[[ INFORMATION SHOWN, beginning ]]

(** A decimal literal that is followed by [e] is a Number token. *)
Lemma match_specs_Number (source : bytes) i pos n (rest : bytes) :
  0 <= n -> skipn i source = str_int n ++ 101 :: rest ->
  match_specs bencode_specs source i pos
  = Ok (token_at pos "Number" (str_int n)).
Proof.
  intros Hn Hs. unfold bencode_specs. cbn [match_specs match_spec].
  rewrite re_match_preamble, re_match_number, Hs.
  rewrite str_int_nonneg by assumption.
  destruct (str_nonneg_spec n Hn) as (c & ds & -> & Hd & Hnz & Hz & _).
  cbn [app]. cbn [forallb] in Hd. apply andb_true_iff in Hd as [Hc Hds].
  destruct (takewhile_run is_digit ds 101 rest Hds eq_refl) as [Ht Hdrop].
  rewrite Hdrop, Ht.
  destruct (Z.eq_dec n 0) as [->|Hpos].
  - injection (Hz eq_refl) as -> ->. reflexivity.
  - assert (Hc' : nonzero_digit c = true) by (apply Hnz; lia).
    rewrite Hc'.
    assert (H0 : (c =? 48) = false).
    { apply nonzero_digit_spec in Hc'. apply Z.eqb_neq. lia. }
    rewrite H0. reflexivity.
Qed.

(** A decimal literal above zero that is followed by a colon starts a
    String token, which takes as many of the bytes after the colon as the
    literal says, or as there are. *)
Lemma match_specs_String (source : bytes) i pos n (tail : bytes) :
  0 < n -> skipn i source = str_int n ++ 58 :: tail ->
  match_specs bencode_specs source i pos
  = Ok (token_at pos "String"
          (str_int n ++ 58 :: firstn (Z.to_nat n) tail)).
Proof.
  intros Hn Hs. unfold bencode_specs. cbn [match_specs match_spec].
  rewrite re_match_preamble, Hs. unfold slice. rewrite Hs.
  rewrite str_int_nonneg by lia.
  destruct (str_nonneg_spec n ltac:(lia)) as (c & ds & -> & Hd & Hnz & _ & Hv).
  cbn [app]. rewrite (Hnz Hn).
  pose proof Hd as Hd'. cbn [forallb] in Hd'.
  apply andb_true_iff in Hd' as [Hc Hds].
  destruct (takewhile_run is_digit ds 58 tail Hds eq_refl) as [Ht Hdrop].
  rewrite Hdrop, Ht. cbn [Z.eqb Pos.eqb groups group0 nth].
  rewrite (py_int_digits c ds Hd), Hv. cbn [bind].
  rewrite <- Nat.add_assoc, Nat.add_comm, Nat.add_sub.
  change (c :: ds ++ 58 :: tail) with ((c :: ds) ++ [58] ++ tail).
  rewrite app_assoc. rewrite firstn_app_2.
  cbn [app]. rewrite <- app_assoc. reflexivity.
Qed.
Lemma bind_Ok {A : Type} (o : outcome A) : (r <- o ;; Ok r) = o.
Proof. destruct o; reflexivity. Qed.

Lemma bind_assoc {A B C : Type} (o : outcome A) (f : A -> outcome B)
  (g : B -> outcome C) :
  (y <- (x <- o ;; f x) ;; g y) = (x <- o ;; y <- f x ;; g y).
Proof. destruct o; reflexivity. Qed.

Lemma tokens_at_app pos l1 l2 :
  tokens_at pos (l1 ++ l2) = tokens_at pos l1 ++ tokens_at (endpos pos l1) l2.
Proof.
  revert pos. induction l1 as [|[n v] l1 IH]; intros pos;
    cbn [app tokens_at endpos].
  - reflexivity.
  - rewrite IH. reflexivity.
Qed.

Lemma endpos_app pos l1 l2 :
  endpos pos (l1 ++ l2) = endpos (endpos pos l1) l2.
Proof.
  revert pos. induction l1 as [|[n v] l1 IH]; intros pos; cbn [app endpos].
  - reflexivity.
  - apply IH.
Qed.

Lemma lexes_nil : lexes_to [] [].
Proof.
  intros source i rest fuel pos _.
  cbn [List.length tokens_at endpos app Nat.add].
  rewrite Nat.add_0_r. symmetry. apply bind_Ok.
Qed.

Lemma lexes_app bs1 sp1 bs2 sp2 :
  lexes_to bs1 sp1 -> lexes_to bs2 sp2 -> lexes_to (bs1 ++ bs2) (sp1 ++ sp2).
Proof.
  intros H1 H2 source i rest fuel pos Hs.
  rewrite <- app_assoc in Hs.
  rewrite List.length_app, <- Nat.add_assoc, (H1 _ _ _ _ _ Hs).
  rewrite (H2 source _ rest fuel _ (skipn_past _ _ _ _ Hs)).
  rewrite bind_assoc, tokens_at_app, endpos_app, List.length_app, Nat.add_assoc.
  destruct (lexer_loop fuel bencode_specs source _ _); cbn [bind];
    [rewrite app_assoc|..]; reflexivity.
Qed.

Lemma lexes_one n (pre : bytes) :
  pre <> [] ->
  (forall (source : bytes) i pos (rest : bytes),
      skipn i source = pre ++ rest ->
      match_specs bencode_specs source i pos = Ok (token_at pos n pre)) ->
  lexes_to pre [(n, pre)].
Proof.
  intros Hne Hm source i rest fuel pos Hs.
  cbn [List.length Nat.add tokens_at endpos app].
  apply (lexer_loop_step _ _ _ _ _ _ _ rest Hs Hne).
  apply (Hm _ _ _ rest Hs).
Qed.

Lemma lexes_Type (c : byte) :
  one_of (lit "ild") c = true -> lexes_to [c] [("Type"%string, [c])].
Proof.
  intros Hc. apply lexes_one; [discriminate|].
  intros source i pos rest Hs. exact (match_specs_Type _ _ _ _ _ Hs Hc).
Qed.

Lemma lexes_End : lexes_to [101] [("End"%string, [101])].
Proof.
  apply lexes_one; [discriminate|].
  intros source i pos rest Hs. exact (match_specs_End _ _ _ _ Hs).
Qed.

Lemma str_int_nonempty n : str_int n <> [].
Proof.
  unfold str_int. destruct (n <? 0) eqn:E; [discriminate|].
  apply Z.ltb_ge in E.
  destruct (str_nonneg_spec n E) as (c & ds & -> & _). discriminate.
Qed.

Lemma lexes_String n (body : bytes) :
  0 < n -> Z.to_nat n = List.length body ->
  lexes_to (str_int n ++ 58 :: body)
           [("String"%string, str_int n ++ 58 :: body)].
Proof.
  intros Hn Hlen. apply lexes_one.
  - intros H. apply app_eq_nil in H as [H _]. exact (str_int_nonempty n H).
  - intros source i pos rest Hs.
    rewrite <- app_assoc in Hs. cbn [app] in Hs.
    rewrite (match_specs_String _ _ _ _ _ Hn Hs).
    rewrite Hlen, <- (Nat.add_0_r (List.length body)), firstn_app_2.
    cbn [firstn]. rewrite app_nil_r. reflexivity.
Qed.

Lemma lexes_Integer n :
  0 <= n ->
  lexes_to (lit "i" ++ str_int n ++ lit "e")
           [("Type"%string, lit "i"); ("Number"%string, str_int n);
            ("End"%string, lit "e")].
Proof.
  intros Hn.
  apply (lexes_app (lit "i") [("Type"%string, lit "i")]);
    [apply lexes_Type; reflexivity|].
  intros source i rest fuel pos Hs.
  rewrite <- app_assoc in Hs. change (lit "e" ++ rest) with (101 :: rest) in Hs.
  cbn [List.length Nat.add tokens_at endpos app].
  rewrite (lexer_loop_step _ _ _ _ _ "Number" (str_int n) (101 :: rest) Hs
             (str_int_nonempty n) (match_specs_Number _ _ _ _ _ Hn Hs)).
  pose proof (skipn_past _ _ _ _ Hs) as Hs'.
  rewrite (lexer_loop_step _ _ _ _ _ "End" [101] rest Hs'
             ltac:(discriminate) (match_specs_End _ _ _ _ Hs')).
  rewrite bind_assoc, List.length_app, Nat.add_assoc.
  destruct (lexer_loop fuel bencode_specs source _ _); reflexivity.
Qed.

Lemma lexes_flat_map {A : Type} (f : A -> bytes) (g : A -> list (string * bytes))
  (l : list A) :
  Forall (fun x => lexes_to (f x) (g x)) l ->
  lexes_to (flat_map f l) (flat_map g l).
Proof.
  induction 1 as [|x l Hx _ IH]; cbn [flat_map].
  - apply lexes_nil.
  - apply lexes_app; assumption.
Qed.

(** The lexer on the buffer that spells [s] yields the tokens of [s]. *)
Lemma lexes_render s : lexable s = true -> lexes_to (render s) (spell s).
Proof.
  induction s as [n|b|items IH|pairs IH] using syntax_induction;
    cbn [lexable render spell]; intros Hl.
  - apply lexes_Integer. apply Z.leb_le, Hl.
  - destruct b as [|c b]; [discriminate|].
    apply lexes_String; unfold len; cbn [List.length]; lia.
  - apply (lexes_app (lit "l") [("Type"%string, lit "l")]);
      [apply lexes_Type; reflexivity|].
    apply lexes_app; [|apply lexes_End].
    apply lexes_flat_map. rewrite forallb_forall in Hl.
    rewrite Forall_forall in IH |- *. intros x Hx. apply IH; auto.
  - apply (lexes_app (lit "d") [("Type"%string, lit "d")]);
      [apply lexes_Type; reflexivity|].
    apply lexes_app; [|apply lexes_End].
    apply lexes_flat_map. rewrite forallb_forall in Hl.
    rewrite Forall_forall in IH |- *. intros [k v] Hkv.
    specialize (IH _ Hkv). specialize (Hl _ Hkv). cbn [fst snd] in IH.
    apply andb_true_iff in Hl as [Hl Hv]. apply andb_true_iff in Hl as [_ Hk].
    apply lexes_app; tauto.
Qed.
(** ** Parsing the tokens of a piece of syntax *)

Lemma tokenize_lexes bs sp :
  lexes_to bs sp -> tokenize bs = Ok (tokens_at (0, 0) sp).
Proof.
  intros H.
  assert (E : lexer_loop (List.length sp + 1) bencode_specs bs 0 (0, 0)
              = Ok (tokens_at (0, 0) sp)).
  { rewrite (H bs 0%nat [] 1%nat (0, 0)) by (symmetry; apply app_nil_r).
    cbn [lexer_loop Nat.add]. rewrite Nat.ltb_irrefl. cbn [bind].
    rewrite app_nil_r. reflexivity. }
  unfold tokenize, Lexer. rewrite <- E. apply lexer_loop_fuel.
  - destruct (tokenize_total bs) as [(tokens & Ht & _)|(p & c & Ht)];
      unfold tokenize, Lexer in Ht; rewrite Ht; discriminate.
  - rewrite E. discriminate.
Qed.

Lemma spell_nonempty s : (0 < List.length (spell s))%nat.
Proof. destruct s; cbn [spell List.length]; lia. Qed.

Lemma length_flat_map_spell {A : Type} (g : A -> list (string * bytes)) l :
  (forall x, In x l -> (0 < List.length (g x))%nat) ->
  (List.length l <= List.length (flat_map g l))%nat.
Proof.
  induction l as [|x l IH]; intros H; cbn [flat_map List.length]; [lia|].
  rewrite List.length_app.
  pose proof (H x (or_introl eq_refl)).
  specialize (IH (fun y Hy => H y (or_intror Hy))). lia.
Qed.

Lemma length_flat_map_In {A B : Type} (g : A -> list B) l x :
  In x l -> (List.length (g x) <= List.length (flat_map g l))%nat.
Proof.
  induction l as [|y l IH]; intros H; [contradiction|].
  cbn [flat_map]. rewrite List.length_app.
  destruct H as [->|H]; [lia | specialize (IH H); lia].
Qed.

(** The rules on their first token. *)
Lemma integer_decl_other pos n v rest :
  (String.eqb n "Type" && bytes_eqb v (lit "i")) = false ->
  integer_decl (token_at pos n v :: rest) = Raise NoParseError.
Proof.
  intros H. unfold integer_decl, apply, then_skip, skip_then, type_decl, a,
    some, Token_eq.
  cbn [token_at name value]. rewrite H. reflexivity.
Qed.

Lemma dict_decl_other fuel p pos n v rest :
  (String.eqb n "Type" && bytes_eqb v (lit "d")) = false ->
  dict_decl fuel p (token_at pos n v :: rest) = Raise NoParseError.
Proof.
  intros H. unfold dict_decl, apply, then_skip, skip_then, type_decl, a,
    some, Token_eq.
  cbn [token_at name value]. rewrite H. reflexivity.
Qed.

[[ INFORMATION SHOWN, end ]]

● REQUIREMENT: Going through the listing above, copy out every line that has the string "NoParseError".

● RESULT OF THIS EXERCISE:
  integer_decl (token_at pos n v :: rest) = Raise NoParseError.
  dict_decl fuel p (token_at pos n v :: rest) = Raise NoParseError.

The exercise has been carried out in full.